Stefan Schauffele is not very easy to contact. The Schauffele family purchased a remote, 22-acre plot on the Hawaiian island of Kauai, and Stefan heads out there for weeks on end, living in a container on a hillside, without running water, to prepare the land for construction of a farmhouse and working farm. He is often out of range for wifi or a cell phone—and that’s how he likes it. So we are delighted to get a call through to the elder Schauffele soon after the PGA Championship, the conclusion to which he watched on a friend’s TV.

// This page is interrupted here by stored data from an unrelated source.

Lemma refines_gettoken {A B} ps tk s0 s k ts (f : token -> M sh A) (r : pres _ B) R :
  on_line text junk s -> at_toks text ps (tk :: ts) ->
  (forall tok, t_ret tok = kind tk -> (forall q e, tk = Word (q, e) -> t_q tok = q /\ t_eq tok = e) ->
     at_toks text (t_ps tok) ts -> refines s0 (f tok) s (2 + k) ts r R) ->
  refines s0 (tok ← gettoken ps es; f tok) s k (tk :: ts) r R.
Proof.
  intros Hs Hat Hf. destruct r; cbn [refines] in *; [| |done]; eapply (wpe_gettoken text junk); try done.
  intros tok H1 H2 H3. eapply wp_mono; [|by apply Hf]. cbv beta. intros a' s' (Hk & Hmem & HR).
  split; [done|]. split; [cbn [length]; lia|done].
Qed.

Lemma refines_gettoken_end {A B} ps s0 s k (f : token -> M sh A) (r : pres _ B) R :
  on_line text junk s -> at_toks text ps [] -> (at_toks text es [] -> refines s0 (f (Token 0 es es es)) s k [] r R) ->
  refines s0 (tok ← gettoken ps es; f tok) s k [] r R.
Proof. intros Hs Hat Hf. destruct r; cbn [refines] in *; [| |done]; by eapply (wpe_gettoken_end text junk). Qed.

Lemma refines_new {A B} c s0 s k ts (f : nat -> M sh A) (r : pres _ B) R n :
  sh_mem s = S n ->
  (let s' := MkSh (sh_buf s) (sh_heap s ++ [c]) n (sh_io s) in
   kept s s' -> refines s0 (f (S (length (sh_heap s)))) s' k ts r R) ->
  refines s0 (p ← new_cmd c; f p) s (S k) ts r R.
Proof.
  intros Hm Hf. destruct r as [b ts'|msg|]; cbn [refines] in *; [| |done]; eapply wpe_new_cmd; try done; intros Hk; specialize (Hf Hk).
  eapply wp_mono; [|exact Hf]. cbv beta. cbn [sh_mem]. intros a' s' (Hk' & Hmem & HR). split; [done|]. split; [lia|done].
Qed.

Lemma refines_run {A A' B} s0 (m : M sh A) (f : A -> M sh A') s a s1 k ts (r : pres _ B) R :
  m s = Ret a s1 -> sh_mem s1 = sh_mem s -> refines s0 (f a) s1 k ts r R -> refines s0 (a ← m; f a) s k ts r R.
Proof.
  intros Hm Hmem Hf. destruct r as [b ts'|msg|]; cbn [refines] in *; [| |done]; unfold wp, wpe, mbind, M_bind in *; rewrite Hm; [|done].
  by rewrite <- Hmem.
Qed.

Lemma refines_fuel {A B} s0 s k ts (f : nat -> M sh A) (r : pres _ B) R :
  on_line text junk s -> refines s0 (f (S (length text + S (length junk)))) s k ts r R -> refines s0 (n ← line_fuel; f n) s k ts r R.
Proof. intros Hs Hf. eapply refines_run; [by apply (line_fuel_run text junk)|done|done]. Qed.

Lemma starts_redir c ts : starts "<>" (Sym c :: ts : list (lexeme (Z * Z))) = is_redir c.
Proof. unfold starts, is_redir. change (chars "<>") with [60; 62]. cbn [existsb]. clear. case_match; lia. Qed.

Lemma sym_not_word d : tok_ok (Sym d : lexeme (Z * Z)) -> (kind (Sym d : lexeme (Z * Z)) =? 97) = false.
Proof. intros [H| ->]; [|done]. apply Z.eqb_neq. intros E. cbn in E. by rewrite E in H. Qed.

(** [new_cmd] for one of the redirection symbols. *)
Lemma redir_switch p c q e : is_redir c = true ->
  (if c =? 60 then redircmd p q e O_RDONLY 0
   else if c =? 62 then redircmd p q e (Z.lor O_WRONLY O_CREATE) 1
   else if c =? 43 then redircmd p q e (Z.lor O_WRONLY O_CREATE) 1
   else mret p) = new_cmd (REDIR p q e (redir_mode c) (redir_fd c)).
Proof. unfold is_redir, redir_mode, redir_fd. intros H. by repeat case_match. Qed.

Lemma parseredirs_loop_refines n : forall e p ps ts rs s,
  on_line text junk s -> at_toks text ps ts -> chain (sh_heap s) e p rs -> (p <= length (sh_heap s))%nat -> (length ts < n)%nat -> (2 * length ts <= sh_mem s)%nat ->
  refines s (parseredirs_loop n p ps es) s 0 ts (p_redirs ts rs) (fun r rs' ts' s' => at_toks text r.2 ts' /\ chain (sh_heap s') e r.1 rs' /\ (r.1 <= length (sh_heap s'))%nat).
Proof.
  induction n as [|n IH]; intros e p ps ts rs s Hs Hat Hc Hp Hn Hm; [lia|]. cbn [parseredirs_loop].
  apply (refines_peek ps _ s s _ ts); [done|done|by repeat constructor|]. intros ps' Hat' _. cbn [fst snd].
  destruct ts as [|[c|w] ts]; [by apply refines_ret; [apply kept_refl|]| |by apply refines_ret; [apply kept_refl|]].
  rewrite starts_redir. cbn [p_redirs]. destruct (is_redir c) eqn:Hr; [|by apply refines_ret; [apply kept_refl|]].
  apply refines_gettoken; [done..|]. intros tok Htok _ Hat1.
  destruct ts as [|[d|[q e']] ts].
  - apply refines_gettoken_end; [done..|]. intros _. cbn [t_ret Z.eqb negb].
    apply refines_panic; [apply kept_refl|by repeat constructor..].
  - pose proof (at_toks_ok _ _ _ Hat1) as Hok. apply Forall_cons in Hok as [Hok _].
    apply refines_gettoken; [done..|]. intros tok' Htok' _ _. rewrite Htok', (sym_not_word d Hok).
    apply refines_panic; [apply kept_refl|by repeat constructor..].
  - apply refines_gettoken; [done..|]. intros tok' Htok' Hw Hat2. destruct (Hw _ _ eq_refl) as [-> ->]. rewrite Htok'. cbn [kind Z.eqb Pos.eqb negb].
    rewrite Htok. cbn [kind]. rewrite redir_switch by done. cbn [length] in *.
    destruct (sh_mem s) as [|m] eqn:Hmem; [lia|]. apply (refines_new _ s s 3 ts _ _ _ m); [done|]. intros s' Hk.
    eapply (refines_call _ s s' 0); [done|apply (IH e)|lia|done].
    + by eapply kept_line.
    + done.
    + econstructor; [apply node_new|lia|]. eapply chain_prefix; [done|apply Hk].
    + cbn. rewrite length_app. cbn. lia.
    + lia.
    + cbn. lia.
Qed.

Lemma parseredirs_refines e p ps ts rs s :
  on_line text junk s -> at_toks text ps ts -> chain (sh_heap s) e p rs -> (p <= length (sh_heap s))%nat -> (2 * length ts <= sh_mem s)%nat ->
  refines s (parseredirs p ps es) s 0 ts (p_redirs ts rs)
    (fun r rs' ts' s' => at_toks text r.2 ts' /\ chain (sh_heap s') e r.1 rs' /\ (r.1 <= length (sh_heap s'))%nat).
Proof.
  intros Hs Hat Hc Hp Hm. unfold parseredirs. apply refines_fuel; [done|]. apply parseredirs_loop_refines; try done.
  pose proof (at_toks_length _ _ _ Hat). lia.
Qed.

(** The command of [parseexec] while its arguments are read. *)
Definition building (h : list cmd) (e p : nat) (args : list (Z * Z)) (rs : list (Z * (Z * Z))) : Prop :=
  node h e = Some (EXEC (slots args.*1) (slots args.*2)) /\ chain h e p rs /\ (p <= length h)%nat.

Lemma set_arg_run k s argv eargv i q e :
  node (sh_heap s) (S k) = Some (EXEC argv eargv) -> (i < 10)%nat ->
  set_arg (S k) (Z.of_nat i) q e s = Ret tt (set_heap (<[k := EXEC (<[i := q]> argv) (<[i := e]> eargv)]> (sh_heap s)) s).
Proof.
  intros Hn Hi. unfold set_arg, get, put, mbind, M_bind. rewrite Hn. unfold MAXARGS.
  rewrite (proj2 (Z.leb_le _ _)), (proj2 (Z.ltb_lt _ _)) by lia. cbn [andb]. by rewrite Nat2Z.id.
Qed.

Lemma prefix_insert (l h : list cmd) k c : l `prefix_of` h -> (length l <= k)%nat -> l `prefix_of` <[k := c]> h.
Proof. intros [x ->] Hk. rewrite insert_app_r_alt by done. by apply prefix_app_r. Qed.

Lemma kept_insert s0 s k c :
  kept s0 s -> (length (sh_heap s0) <= k)%nat -> kept s0 (set_heap (<[k := c]> (sh_heap s)) s).
Proof. intros [] Hk. split; [done|done|]. by apply prefix_insert. Qed.

(** [cmd->argv[argc] = 0] changes nothing. *)
Lemma set_arg_end k s p args rs :
  building (sh_heap s) (S k) p args rs -> Z.of_nat (length args) < MAXARGS ->
  set_arg (S k) (Z.of_nat (length args)) None None s = Ret tt s.
Proof.
  unfold MAXARGS. intros (Hn & _ & _) Hl. erewrite set_arg_run by (done || lia).
  rewrite <- (length_fmap fst args) at 1. rewrite slots_none by (rewrite length_fmap; done).
  rewrite <- (length_fmap snd args). rewrite slots_none by (rewrite length_fmap; done).
  rewrite list_insert_id by done. by destruct s.
Qed.

Lemma building_arg h k p args rs q e :
  building h (S k) p args rs -> Z.of_nat (length args) < MAXARGS ->
  building (<[k := EXEC (<[length args := Some q]> (slots args.*1)) (<[length args := Some e]> (slots args.*2))]> h) (S k) p
    (args ++ [(q, e)]) rs.
Proof.
  intros (Hn & Hc & Hp) Hl. split_and!; [|by apply chain_update|by rewrite length_insert].
  cbn. rewrite list_lookup_insert_eq by (apply node_lt in Hn; lia). rewrite !fmap_app. cbn [fmap list_fmap fst snd].
  rewrite <- (length_fmap fst args) at 1. rewrite slots_snoc by (by rewrite length_fmap).
  rewrite <- (length_fmap snd args). by rewrite slots_snoc by (by rewrite length_fmap).
Qed.

Lemma sym_not_nul d : tok_ok (Sym d : lexeme (Z * Z)) -> (d =? 0) = false.
Proof. intros [H| ->]; [|done]. apply Z.eqb_neq. by intros ->. Qed.
(** A descriptor table has 16 entries. *)
Definition sh_main (fuel : nat) : M uio unit :=
  open_console 17 ;;
  sh_loop fuel (replicate 100 0) ;;
  exit.

End shell.

(** ** What the processes do *)

(** The place of a system call: the results of those before it that it
    depends on, the last one first. A fork adds [true] in the child and
    [false] in the parent, and open and pipe add [false]. *)
Definition place := list bool.

(** A pipe is named by the place of the call that made it. *)
Inductive desc :=
  | DInherited (n : nat)
  | DFile (path : list Z) (mode : Z)
  | DPipeRead (id : place)
  | DPipeWrite (id : place).

Definition fdtable := gmap Z desc.

(** The lowest free descriptor. *)
Fixpoint lowest (n : nat) (fds : fdtable) (fd : Z) : Z :=
  match n with
  | O => -1
  | S n => match fds !! fd with None => fd | Some _ => lowest n fds (fd + 1) end
  end.

Definition fdalloc (d : desc) (fds : fdtable) : option (Z * fdtable) :=
  let fd := lowest 16 fds 0 in
  if fd <? 0 then None else Some (fd, <[fd := d]> fds).

(** A process and its children: what it writes and to what, its forks and its
    waits, and how it ends. A wait and the end have the place and the
    descriptors that are open there. *)
Inductive proctree :=
  | PExit (x : place) (fds : fdtable)
  | PExec (x : place) (path : list Z) (argv : list (list Z)) (fds : fdtable)
  | PStuck
  | PSay (d : option desc) (bs : list Z) (k : proctree)
  | PFork (child k : proctree)
  | PWait (x : place) (fds : fdtable) (k : proctree).

(** Whether a call at some place succeeds. *)
Record world := World {
  exists_prog : place -> list Z -> bool;
  can_open : place -> list Z -> Z -> bool;
  can_pipe : place -> bool;
  can_fork : place -> bool
}.

Section run.
Variable (W : world).

Fixpoint run (a : act) (fds : fdtable) (x : place) : proctree :=
  match a with
  | AExit => PExit x fds
  | AStuck => PStuck
  | AExec path argv fails => if exists_prog W x path then PExec x path argv fds else run fails fds x
  | AClose fd k => run k (delete fd fds) x
  | AOpen path mode k =>
      match (if can_open W x path mode then fdalloc (DFile path mode) fds else None) with
      | Some (fd, fds) => run (k fd) fds (false :: x)
      | None => run (k (-1)) fds (false :: x)
      end
  | ADup fd k =>
      match fds !! fd ≫= fun d => fdalloc d fds with
      | Some (fd, fds) => run (k fd) fds x
      | None => run (k (-1)) fds x
      end
  | APipe k =>
      match (if can_pipe W x then fdalloc (DPipeRead x) fds else None) with
      | Some (r, fds1) =>
          match fdalloc (DPipeWrite x) fds1 with
          | Some (w, fds2) => run (k (Some (r, w))) fds2 (false :: x)
          | None => run (k None) fds (false :: x)
          end
      | None => run (k None) fds (false :: x)
      end
  | AFork k =>
      if can_fork W x then PFork (run (k 0) fds (true :: x)) (run (k 1) fds (false :: x))
      else run (k (-1)) fds (false :: x)
  | AWait k => PWait x fds (run k fds x)
  | APrint fd bs k => PSay (fds !! fd) bs (run k fds x)
  end.

(** The message of a process that gives up, and its end. *)
Definition give_message (bs : list Z) (fds : fdtable) (x : place) : proctree := PSay (fds !! 2) (bs ++ [10]) (PExit x fds).

(** What a command means: the programs with their descriptors, and the
    processes of the shell that wait for them. *)
Fixpoint denote (t : tree (list Z)) (fds : fdtable) (x : place) : proctree :=
  match t with
  | TExec [] => PExit x fds
  | TExec (w :: ws) =>
      if exists_prog W x w then PExec x w (w :: ws) fds
      else give_message (chars "exec " ++ w ++ chars " failed") fds x
  | TRedir t w c =>
      if can_open W x w (redir_mode c) then denote t (<[redir_fd c := DFile w (redir_mode c)]> fds) (false :: x)
      else give_message (chars "open " ++ w ++ chars " failed") (delete (redir_fd c) fds) (false :: x)
  | TPipe l r =>
      if can_pipe W x then
        let ends := <[4 := DPipeWrite x]> (<[3 := DPipeRead x]> fds) in
        let x1 := false :: x in
        let x2 := false :: x1 in
        if can_fork W x1 then
          PFork (denote l (<[1 := DPipeWrite x]> fds) (true :: x1))
            (if can_fork W x2 then
               PFork (denote r (<[0 := DPipeRead x]> fds) (true :: x2))
                 (PWait (false :: x2) fds (PWait (false :: x2) fds (PExit (false :: x2) fds)))
             else give_message (chars "fork") ends (false :: x2))
        else give_message (chars "fork") ends x2
      else give_message (chars "pipe") fds (false :: x)
  | TList l r =>
      if can_fork W x then PFork (denote l fds (true :: x)) (PWait (false :: x) fds (denote r fds (false :: x)))
      else give_message (chars "fork") fds (false :: x)
  | TBack t =>
      if can_fork W x then PFork (denote t fds (true :: x)) (PExit (false :: x) fds)
      else give_message (chars "fork") fds (false :: x)
  end.

(** ** The descriptors of a process of the shell *)

Definition std (d0 d1 d2 : desc) : fdtable := {[0 := d0; 1 := d1; 2 := d2]}.

Lemma exec_failed w k :
  Forall in_u8 w -> act_printf 2 ("exec %s failed" ++ nl) [PStr w] k = APrint 2 (chars "exec " ++ w ++ chars " failed" ++ [10]) k.
Proof.
  intros Hw. unfold act_printf. assert (E : forall s, printf 2 ("exec %s failed" ++ nl) [PStr w] s =
    Ret tt (emit 2 (chars "exec " ++ w ++ chars " failed" ++ [10]) s)); [|by rewrite E, written_emit].
  intros s. unfold printf. change (chars ("exec %s failed" ++ nl)) with [101; 120; 101; 99; 32; 37; 115; 32; 102; 97; 105; 108; 101; 100; 10].
  by run_printf.
Qed.

Lemma open_failed w k :
  Forall in_u8 w -> act_printf 2 ("open %s failed" ++ nl) [PStr w] k = APrint 2 (chars "open " ++ w ++ chars " failed" ++ [10]) k.
Proof.
  intros Hw. unfold act_printf. assert (E : forall s, printf 2 ("open %s failed" ++ nl) [PStr w] s =
    Ret tt (emit 2 (chars "open " ++ w ++ chars " failed" ++ [10]) s)); [|by rewrite E, written_emit].
  intros s. unfold printf. change (chars ("open %s failed" ++ nl)) with [111; 112; 101; 110; 32; 37; 115; 32; 102; 97; 105; 108; 101; 100; 10].
  by run_printf.
Qed.

Lemma args_of_slots s qs ws :
  Forall2 (fun q w => is_str (drop (Z.to_nat q) (sh_buf s)) w) qs ws -> Z.of_nat (length ws) < MAXARGS -> args_of s (slots qs) = ws.
Proof.
  intros H Hl. assert (Hlen := Forall2_length _ _ _ H). unfold slots. destruct (Z.to_nat MAXARGS - length qs)%nat as [|k] eqn:Hk.
  { unfold MAXARGS in *. lia. }
  clear Hl Hk Hlen. induction H as [|q w qs ws Hq _ IH]; [done|].
  cbn [fmap list_fmap app args_of]. f_equal; [by apply is_str_cut0|exact IH].
Qed.

Lemma run_redir w c d0 d1 d2 x (k : act) fails :
  run (AClose (redir_fd c) (AOpen w (redir_mode c) (fun r => if r <? 0 then fails else k))) (std d0 d1 d2) x =
  if can_open W x w (redir_mode c) then run k (<[redir_fd c := DFile w (redir_mode c)]> (std d0 d1 d2)) (false :: x)
  else run fails (delete (redir_fd c) (std d0 d1 d2)) (false :: x).
Proof.
  cbn [run]. destruct (can_open W x w (redir_mode c)); [|done]. unfold redir_fd. destruct (c =? 60); reflexivity.
Qed.

Lemma run_panic msg fds x :
  msg = "fork"%string \/ msg = "pipe"%string -> run (act_panic msg) fds x = give_message (chars msg) fds x.
Proof. by intros [-> | ->]. Qed.

(** The two sides of a pipe: each gets its end in place of a standard
    descriptor, and no other one; the process that waits for them has none. *)
Lemma run_pipe d0 d1 d2 x left right :
  let fds := std d0 d1 d2 in
  let ends := <[4 := DPipeWrite x]> (<[3 := DPipeRead x]> fds) in
  let x1 := false :: x in
  let x2 := false :: x1 in
  run (APipe (fun p =>
         match p with
         | None => act_panic "pipe"
         | Some (p0, p1) =>
             fork1 (fun pid =>
               if pid =? 0 then AClose 1 (ADup p1 (fun _ => AClose p0 (AClose p1 left)))
               else
                 fork1 (fun pid =>
                   if pid =? 0 then AClose 0 (ADup p0 (fun _ => AClose p0 (AClose p1 right)))
                   else AClose p0 (AClose p1 (AWait (AWait AExit)))))
         end)) fds x =
  if can_pipe W x then
    if can_fork W x1 then
      PFork (run left (std d0 (DPipeWrite x) d2) (true :: x1))
        (if can_fork W x2 then
           PFork (run right (std (DPipeRead x) d1 d2) (true :: x2))
             (PWait (false :: x2) fds (PWait (false :: x2) fds (PExit (false :: x2) fds)))
         else give_message (chars "fork") ends (false :: x2))
    else give_message (chars "fork") ends x2
  else give_message (chars "pipe") fds (false :: x).
Proof.
  intros fds ends x1 x2. cbn [run]. destruct (can_pipe W x); [|by apply run_panic; right].
  change (fdalloc (DPipeRead x) fds) with (Some (3, <[3 := DPipeRead x]> fds)). cbn iota.
  change (fdalloc (DPipeWrite x) (<[3 := DPipeRead x]> fds)) with (Some (4, ends)). cbn iota. unfold fork1. cbn [run Z.eqb].
  fold x1. destruct (can_fork W x1); [|cbn [Pos.eqb]; by apply run_panic; left].
  change (delete 1 ends !! 4 ≫= (fun d => fdalloc d (delete 1 ends))) with (Some (1, <[1 := DPipeWrite x]> (delete 1 ends))).
  cbn iota. change (delete 4 (delete 3 (<[1 := DPipeWrite x]> (delete 1 ends)))) with (std d0 (DPipeWrite x) d2). f_equal.
Qed.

“Schauffele in German means ‘Man with a shovel’,” says the German-born Stefan, 59, on a surprisingly clear phone line. “I grew up laying bricks in the summer while others went on vacation, and I know how to frame a house. I am a general contractor, so I am very hands-on. I am running excavators, bulldozers, and tractors. When building begins, I will lay bricks. I will literally have my own hands in the mud, to ensure I have everything the way I want it.”

Stefan has handed his son’s coaching reins to Chris Como, but he remembers the yardage book from Reidy Creek. “My wife has the book somewhere at home in San Diego,” he says. “I came up with a bunch of key words or phrases that would stick in a young boy’s mind.”

Another key phrase: “Rhythm equals balance equals power.”

“Power starts with rhythm,” explains Stefan, “and you can’t be powerful without balance. For Xander, power is the result of rhythm and balance.”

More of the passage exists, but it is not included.